→ **GOAL OF THE EXERCISE**: Where the records below show a line containing "resolve_effective_window (resolve_effective_window a", start copying; end with the line containing "Section dispatch_lemmas.", and copy it too.
------------------------------
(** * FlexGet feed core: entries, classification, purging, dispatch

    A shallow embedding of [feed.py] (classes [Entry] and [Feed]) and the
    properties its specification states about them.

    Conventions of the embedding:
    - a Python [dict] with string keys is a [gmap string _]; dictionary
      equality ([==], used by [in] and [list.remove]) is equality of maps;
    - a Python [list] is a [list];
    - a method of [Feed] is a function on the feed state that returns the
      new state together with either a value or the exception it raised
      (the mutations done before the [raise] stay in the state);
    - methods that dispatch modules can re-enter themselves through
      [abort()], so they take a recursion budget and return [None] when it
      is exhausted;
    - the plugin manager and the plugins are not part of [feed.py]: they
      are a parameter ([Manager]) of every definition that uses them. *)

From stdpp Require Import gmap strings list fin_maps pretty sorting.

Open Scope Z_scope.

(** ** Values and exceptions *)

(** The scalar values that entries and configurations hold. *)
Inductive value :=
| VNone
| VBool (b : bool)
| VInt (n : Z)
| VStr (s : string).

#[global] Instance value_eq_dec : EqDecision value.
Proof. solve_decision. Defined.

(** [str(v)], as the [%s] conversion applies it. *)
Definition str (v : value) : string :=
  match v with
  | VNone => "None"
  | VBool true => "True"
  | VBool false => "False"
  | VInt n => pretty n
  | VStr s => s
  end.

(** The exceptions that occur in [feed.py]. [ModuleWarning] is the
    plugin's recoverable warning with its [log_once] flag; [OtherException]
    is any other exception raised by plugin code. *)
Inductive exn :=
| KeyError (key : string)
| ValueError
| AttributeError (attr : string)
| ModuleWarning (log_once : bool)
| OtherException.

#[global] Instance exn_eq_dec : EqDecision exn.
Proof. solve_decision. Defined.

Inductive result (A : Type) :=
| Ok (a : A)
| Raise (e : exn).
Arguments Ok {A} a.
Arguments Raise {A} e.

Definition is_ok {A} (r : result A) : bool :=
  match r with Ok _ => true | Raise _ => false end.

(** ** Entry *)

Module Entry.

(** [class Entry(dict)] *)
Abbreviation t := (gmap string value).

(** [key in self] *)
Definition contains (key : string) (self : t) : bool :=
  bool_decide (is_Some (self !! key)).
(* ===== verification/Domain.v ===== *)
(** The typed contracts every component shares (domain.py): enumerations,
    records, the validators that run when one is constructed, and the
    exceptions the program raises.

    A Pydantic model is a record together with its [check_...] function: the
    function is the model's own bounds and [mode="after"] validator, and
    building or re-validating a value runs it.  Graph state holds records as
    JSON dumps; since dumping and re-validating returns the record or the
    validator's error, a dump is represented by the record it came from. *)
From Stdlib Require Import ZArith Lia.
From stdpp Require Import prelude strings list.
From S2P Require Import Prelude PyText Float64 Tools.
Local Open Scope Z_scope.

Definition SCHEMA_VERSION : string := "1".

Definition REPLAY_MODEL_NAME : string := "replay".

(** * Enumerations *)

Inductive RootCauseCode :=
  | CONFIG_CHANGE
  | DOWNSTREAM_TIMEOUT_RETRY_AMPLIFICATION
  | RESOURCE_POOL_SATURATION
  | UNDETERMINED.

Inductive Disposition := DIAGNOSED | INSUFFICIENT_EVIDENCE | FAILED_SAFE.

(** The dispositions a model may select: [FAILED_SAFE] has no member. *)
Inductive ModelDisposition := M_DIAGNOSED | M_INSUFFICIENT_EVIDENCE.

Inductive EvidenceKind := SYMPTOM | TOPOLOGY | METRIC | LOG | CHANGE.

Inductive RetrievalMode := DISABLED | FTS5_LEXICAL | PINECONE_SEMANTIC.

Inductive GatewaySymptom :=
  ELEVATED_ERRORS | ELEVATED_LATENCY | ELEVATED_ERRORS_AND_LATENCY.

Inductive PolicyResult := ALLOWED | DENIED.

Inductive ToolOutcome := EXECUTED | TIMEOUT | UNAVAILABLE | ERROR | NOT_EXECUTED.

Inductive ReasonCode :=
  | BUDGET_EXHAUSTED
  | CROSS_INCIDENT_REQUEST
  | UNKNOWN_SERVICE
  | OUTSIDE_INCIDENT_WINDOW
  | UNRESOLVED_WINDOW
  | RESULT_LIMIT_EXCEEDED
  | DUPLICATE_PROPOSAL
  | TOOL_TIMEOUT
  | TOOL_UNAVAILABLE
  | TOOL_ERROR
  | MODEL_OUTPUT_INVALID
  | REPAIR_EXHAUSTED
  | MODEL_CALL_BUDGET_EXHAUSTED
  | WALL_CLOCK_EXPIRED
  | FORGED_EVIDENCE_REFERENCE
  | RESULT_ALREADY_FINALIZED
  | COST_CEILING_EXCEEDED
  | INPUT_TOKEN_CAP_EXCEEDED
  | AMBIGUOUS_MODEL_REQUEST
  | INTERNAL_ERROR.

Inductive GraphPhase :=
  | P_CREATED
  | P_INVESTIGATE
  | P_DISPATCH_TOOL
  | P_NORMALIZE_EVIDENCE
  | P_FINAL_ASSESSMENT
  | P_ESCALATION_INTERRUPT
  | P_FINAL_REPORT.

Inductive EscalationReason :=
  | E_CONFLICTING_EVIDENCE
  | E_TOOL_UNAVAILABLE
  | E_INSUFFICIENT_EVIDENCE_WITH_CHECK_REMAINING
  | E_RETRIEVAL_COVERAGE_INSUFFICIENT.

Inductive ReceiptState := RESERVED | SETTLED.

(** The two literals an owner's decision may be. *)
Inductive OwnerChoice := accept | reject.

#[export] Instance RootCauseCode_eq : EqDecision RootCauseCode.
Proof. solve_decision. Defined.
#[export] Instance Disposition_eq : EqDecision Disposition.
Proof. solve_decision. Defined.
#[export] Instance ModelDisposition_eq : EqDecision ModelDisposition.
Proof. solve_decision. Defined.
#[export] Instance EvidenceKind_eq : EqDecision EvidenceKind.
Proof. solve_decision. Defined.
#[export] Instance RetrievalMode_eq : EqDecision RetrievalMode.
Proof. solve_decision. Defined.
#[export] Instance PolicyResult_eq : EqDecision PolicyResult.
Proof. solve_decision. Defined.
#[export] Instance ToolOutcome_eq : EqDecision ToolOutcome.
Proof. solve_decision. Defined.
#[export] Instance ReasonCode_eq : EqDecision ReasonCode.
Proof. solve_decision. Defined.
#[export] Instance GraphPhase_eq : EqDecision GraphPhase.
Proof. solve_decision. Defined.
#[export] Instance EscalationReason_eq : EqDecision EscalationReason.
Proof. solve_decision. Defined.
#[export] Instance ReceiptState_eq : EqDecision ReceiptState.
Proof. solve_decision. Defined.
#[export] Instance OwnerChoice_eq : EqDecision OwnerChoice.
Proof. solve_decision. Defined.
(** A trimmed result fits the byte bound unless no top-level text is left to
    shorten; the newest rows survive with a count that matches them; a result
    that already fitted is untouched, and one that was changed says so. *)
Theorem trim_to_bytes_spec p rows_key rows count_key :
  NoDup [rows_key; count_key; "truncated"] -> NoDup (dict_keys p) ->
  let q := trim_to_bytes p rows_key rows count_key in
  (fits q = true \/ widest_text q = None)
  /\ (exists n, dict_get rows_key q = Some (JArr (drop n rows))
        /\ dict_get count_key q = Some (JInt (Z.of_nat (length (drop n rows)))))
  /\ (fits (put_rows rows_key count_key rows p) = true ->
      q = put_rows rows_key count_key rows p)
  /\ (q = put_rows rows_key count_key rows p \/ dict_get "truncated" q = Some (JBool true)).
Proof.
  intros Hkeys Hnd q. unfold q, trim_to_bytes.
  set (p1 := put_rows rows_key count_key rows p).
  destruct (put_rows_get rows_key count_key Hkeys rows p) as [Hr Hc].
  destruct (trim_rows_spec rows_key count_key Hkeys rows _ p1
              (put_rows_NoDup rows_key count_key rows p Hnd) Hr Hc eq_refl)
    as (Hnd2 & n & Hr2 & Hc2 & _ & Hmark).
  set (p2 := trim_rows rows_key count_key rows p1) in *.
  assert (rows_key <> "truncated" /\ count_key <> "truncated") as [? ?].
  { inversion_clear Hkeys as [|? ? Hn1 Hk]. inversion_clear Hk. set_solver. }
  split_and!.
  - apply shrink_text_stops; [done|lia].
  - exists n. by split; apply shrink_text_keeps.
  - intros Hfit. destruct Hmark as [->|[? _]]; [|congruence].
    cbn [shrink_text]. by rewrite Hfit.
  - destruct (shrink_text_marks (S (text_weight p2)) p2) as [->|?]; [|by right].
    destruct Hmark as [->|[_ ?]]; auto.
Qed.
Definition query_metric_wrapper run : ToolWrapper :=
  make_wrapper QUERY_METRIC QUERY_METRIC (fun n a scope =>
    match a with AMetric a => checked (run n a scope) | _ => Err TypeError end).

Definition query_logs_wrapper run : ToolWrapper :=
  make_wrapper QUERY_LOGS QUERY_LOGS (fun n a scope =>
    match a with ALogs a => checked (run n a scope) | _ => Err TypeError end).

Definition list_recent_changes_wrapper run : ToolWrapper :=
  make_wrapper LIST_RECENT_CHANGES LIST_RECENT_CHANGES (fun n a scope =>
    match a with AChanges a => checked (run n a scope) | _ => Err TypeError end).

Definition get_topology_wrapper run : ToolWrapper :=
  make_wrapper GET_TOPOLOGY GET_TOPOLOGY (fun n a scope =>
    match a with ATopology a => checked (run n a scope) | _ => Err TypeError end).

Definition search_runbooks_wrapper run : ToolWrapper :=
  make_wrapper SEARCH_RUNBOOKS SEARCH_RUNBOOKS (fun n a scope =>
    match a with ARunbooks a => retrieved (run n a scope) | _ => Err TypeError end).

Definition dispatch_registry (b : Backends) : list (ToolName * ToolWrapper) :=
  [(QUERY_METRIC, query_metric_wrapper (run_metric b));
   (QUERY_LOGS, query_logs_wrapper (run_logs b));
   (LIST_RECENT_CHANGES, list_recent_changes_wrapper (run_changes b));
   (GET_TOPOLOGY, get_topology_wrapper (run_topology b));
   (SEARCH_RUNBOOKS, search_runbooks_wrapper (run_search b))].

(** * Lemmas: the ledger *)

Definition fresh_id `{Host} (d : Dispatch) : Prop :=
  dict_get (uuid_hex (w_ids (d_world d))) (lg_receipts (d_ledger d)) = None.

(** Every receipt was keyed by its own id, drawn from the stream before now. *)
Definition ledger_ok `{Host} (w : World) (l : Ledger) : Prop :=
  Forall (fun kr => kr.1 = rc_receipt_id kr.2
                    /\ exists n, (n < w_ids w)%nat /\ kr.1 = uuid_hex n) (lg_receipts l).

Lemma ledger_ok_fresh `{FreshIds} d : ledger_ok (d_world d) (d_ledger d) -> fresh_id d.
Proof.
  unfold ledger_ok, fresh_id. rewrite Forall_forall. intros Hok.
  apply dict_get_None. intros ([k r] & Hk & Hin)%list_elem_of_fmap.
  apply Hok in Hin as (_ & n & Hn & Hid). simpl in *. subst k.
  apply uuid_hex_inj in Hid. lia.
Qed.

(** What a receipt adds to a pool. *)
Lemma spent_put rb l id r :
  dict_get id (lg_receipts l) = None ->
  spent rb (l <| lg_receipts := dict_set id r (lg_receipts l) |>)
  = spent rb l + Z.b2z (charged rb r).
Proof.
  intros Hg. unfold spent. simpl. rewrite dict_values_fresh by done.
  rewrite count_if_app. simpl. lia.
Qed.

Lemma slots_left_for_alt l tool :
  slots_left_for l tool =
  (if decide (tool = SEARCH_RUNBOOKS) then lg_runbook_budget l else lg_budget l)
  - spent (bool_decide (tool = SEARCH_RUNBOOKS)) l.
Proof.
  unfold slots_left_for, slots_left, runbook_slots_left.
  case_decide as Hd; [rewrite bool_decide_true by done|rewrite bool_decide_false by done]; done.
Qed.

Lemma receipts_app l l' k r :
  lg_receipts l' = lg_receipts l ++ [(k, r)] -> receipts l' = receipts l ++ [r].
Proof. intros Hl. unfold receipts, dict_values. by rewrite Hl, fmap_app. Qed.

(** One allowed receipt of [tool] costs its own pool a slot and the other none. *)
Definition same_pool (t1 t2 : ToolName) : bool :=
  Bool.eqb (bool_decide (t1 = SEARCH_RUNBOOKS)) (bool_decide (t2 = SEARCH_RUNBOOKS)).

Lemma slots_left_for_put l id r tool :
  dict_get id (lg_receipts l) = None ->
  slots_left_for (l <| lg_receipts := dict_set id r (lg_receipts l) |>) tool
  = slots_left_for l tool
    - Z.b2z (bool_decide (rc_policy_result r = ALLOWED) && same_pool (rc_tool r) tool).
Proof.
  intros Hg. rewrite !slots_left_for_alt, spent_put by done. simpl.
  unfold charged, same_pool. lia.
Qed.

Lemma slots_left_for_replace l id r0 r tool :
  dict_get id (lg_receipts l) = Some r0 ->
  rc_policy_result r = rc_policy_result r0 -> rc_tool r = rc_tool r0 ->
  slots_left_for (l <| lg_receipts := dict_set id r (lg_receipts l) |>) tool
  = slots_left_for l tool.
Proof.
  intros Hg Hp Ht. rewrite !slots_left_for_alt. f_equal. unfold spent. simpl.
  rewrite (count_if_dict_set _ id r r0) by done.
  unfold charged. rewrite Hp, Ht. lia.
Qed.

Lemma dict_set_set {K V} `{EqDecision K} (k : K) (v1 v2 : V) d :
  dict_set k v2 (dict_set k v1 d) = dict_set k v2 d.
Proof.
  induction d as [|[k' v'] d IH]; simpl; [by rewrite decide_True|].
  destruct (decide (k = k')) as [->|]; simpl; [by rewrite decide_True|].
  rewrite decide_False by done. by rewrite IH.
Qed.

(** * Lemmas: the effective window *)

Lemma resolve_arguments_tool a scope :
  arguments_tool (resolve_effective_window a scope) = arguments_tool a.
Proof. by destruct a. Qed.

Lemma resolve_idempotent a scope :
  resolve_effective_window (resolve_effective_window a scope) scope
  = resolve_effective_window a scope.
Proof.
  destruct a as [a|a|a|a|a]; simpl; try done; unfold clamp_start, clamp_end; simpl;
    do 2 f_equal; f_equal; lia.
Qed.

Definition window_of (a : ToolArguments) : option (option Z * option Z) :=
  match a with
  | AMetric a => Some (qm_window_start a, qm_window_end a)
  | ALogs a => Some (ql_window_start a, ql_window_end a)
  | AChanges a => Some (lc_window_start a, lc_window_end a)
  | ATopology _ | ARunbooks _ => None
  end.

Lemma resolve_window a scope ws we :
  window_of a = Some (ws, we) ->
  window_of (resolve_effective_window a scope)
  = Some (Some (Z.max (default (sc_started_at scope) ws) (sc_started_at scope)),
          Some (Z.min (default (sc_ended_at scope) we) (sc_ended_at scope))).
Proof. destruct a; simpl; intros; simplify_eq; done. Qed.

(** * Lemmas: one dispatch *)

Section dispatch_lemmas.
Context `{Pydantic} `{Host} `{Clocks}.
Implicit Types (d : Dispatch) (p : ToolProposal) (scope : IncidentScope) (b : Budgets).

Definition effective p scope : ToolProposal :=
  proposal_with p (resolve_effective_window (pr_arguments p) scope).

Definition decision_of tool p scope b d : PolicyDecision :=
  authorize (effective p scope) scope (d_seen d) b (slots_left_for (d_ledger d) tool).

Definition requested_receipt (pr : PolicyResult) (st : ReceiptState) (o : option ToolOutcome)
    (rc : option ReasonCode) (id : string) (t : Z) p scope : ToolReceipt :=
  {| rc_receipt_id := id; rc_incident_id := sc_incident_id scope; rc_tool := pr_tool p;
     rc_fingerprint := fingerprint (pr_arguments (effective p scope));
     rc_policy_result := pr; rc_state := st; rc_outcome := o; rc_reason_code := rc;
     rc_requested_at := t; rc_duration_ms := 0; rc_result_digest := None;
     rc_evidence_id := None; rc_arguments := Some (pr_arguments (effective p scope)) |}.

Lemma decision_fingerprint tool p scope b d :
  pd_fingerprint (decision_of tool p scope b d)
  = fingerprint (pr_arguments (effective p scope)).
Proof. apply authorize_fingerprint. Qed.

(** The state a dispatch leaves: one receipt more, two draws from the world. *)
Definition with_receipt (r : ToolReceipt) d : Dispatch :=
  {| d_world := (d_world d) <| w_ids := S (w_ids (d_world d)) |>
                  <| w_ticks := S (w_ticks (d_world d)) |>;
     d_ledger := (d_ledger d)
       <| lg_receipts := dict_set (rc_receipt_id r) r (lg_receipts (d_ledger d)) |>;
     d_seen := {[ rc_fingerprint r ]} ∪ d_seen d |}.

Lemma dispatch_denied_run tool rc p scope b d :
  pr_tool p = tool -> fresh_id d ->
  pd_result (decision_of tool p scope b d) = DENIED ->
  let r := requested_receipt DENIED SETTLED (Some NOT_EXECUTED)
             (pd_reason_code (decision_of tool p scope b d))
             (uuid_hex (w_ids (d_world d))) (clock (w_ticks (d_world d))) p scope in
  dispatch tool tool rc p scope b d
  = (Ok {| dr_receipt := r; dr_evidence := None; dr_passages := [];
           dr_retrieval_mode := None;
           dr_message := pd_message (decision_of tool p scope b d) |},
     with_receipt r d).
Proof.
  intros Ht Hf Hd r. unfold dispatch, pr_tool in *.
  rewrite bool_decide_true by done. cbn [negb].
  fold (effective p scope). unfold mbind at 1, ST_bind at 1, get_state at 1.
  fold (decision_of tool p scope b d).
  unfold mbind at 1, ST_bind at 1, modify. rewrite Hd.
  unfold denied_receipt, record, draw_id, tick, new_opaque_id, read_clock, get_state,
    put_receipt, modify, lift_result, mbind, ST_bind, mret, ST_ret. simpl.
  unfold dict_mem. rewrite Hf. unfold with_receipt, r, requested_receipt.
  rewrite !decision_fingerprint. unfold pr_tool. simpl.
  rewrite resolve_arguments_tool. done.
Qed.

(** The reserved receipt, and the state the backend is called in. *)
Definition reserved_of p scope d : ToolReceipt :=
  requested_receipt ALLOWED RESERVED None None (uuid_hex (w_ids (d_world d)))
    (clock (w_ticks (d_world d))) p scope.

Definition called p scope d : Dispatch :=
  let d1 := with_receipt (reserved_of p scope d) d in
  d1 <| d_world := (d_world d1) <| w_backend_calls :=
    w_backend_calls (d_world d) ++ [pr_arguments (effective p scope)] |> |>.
------------------------------
→ **EXERCISE ANSWER**:
  resolve_effective_window (resolve_effective_window a scope) scope
  = resolve_effective_window a scope.
Proof.
  destruct a as [a|a|a|a|a]; simpl; try done; unfold clamp_start, clamp_end; simpl;
    do 2 f_equal; f_equal; lia.
Qed.

Definition window_of (a : ToolArguments) : option (option Z * option Z) :=
  match a with
  | AMetric a => Some (qm_window_start a, qm_window_end a)
  | ALogs a => Some (ql_window_start a, ql_window_end a)
  | AChanges a => Some (lc_window_start a, lc_window_end a)
  | ATopology _ | ARunbooks _ => None
  end.

Lemma resolve_window a scope ws we :
  window_of a = Some (ws, we) ->
  window_of (resolve_effective_window a scope)
  = Some (Some (Z.max (default (sc_started_at scope) ws) (sc_started_at scope)),
          Some (Z.min (default (sc_ended_at scope) we) (sc_ended_at scope))).
Proof. destruct a; simpl; intros; simplify_eq; done. Qed.

(** * Lemmas: one dispatch *)

Section dispatch_lemmas.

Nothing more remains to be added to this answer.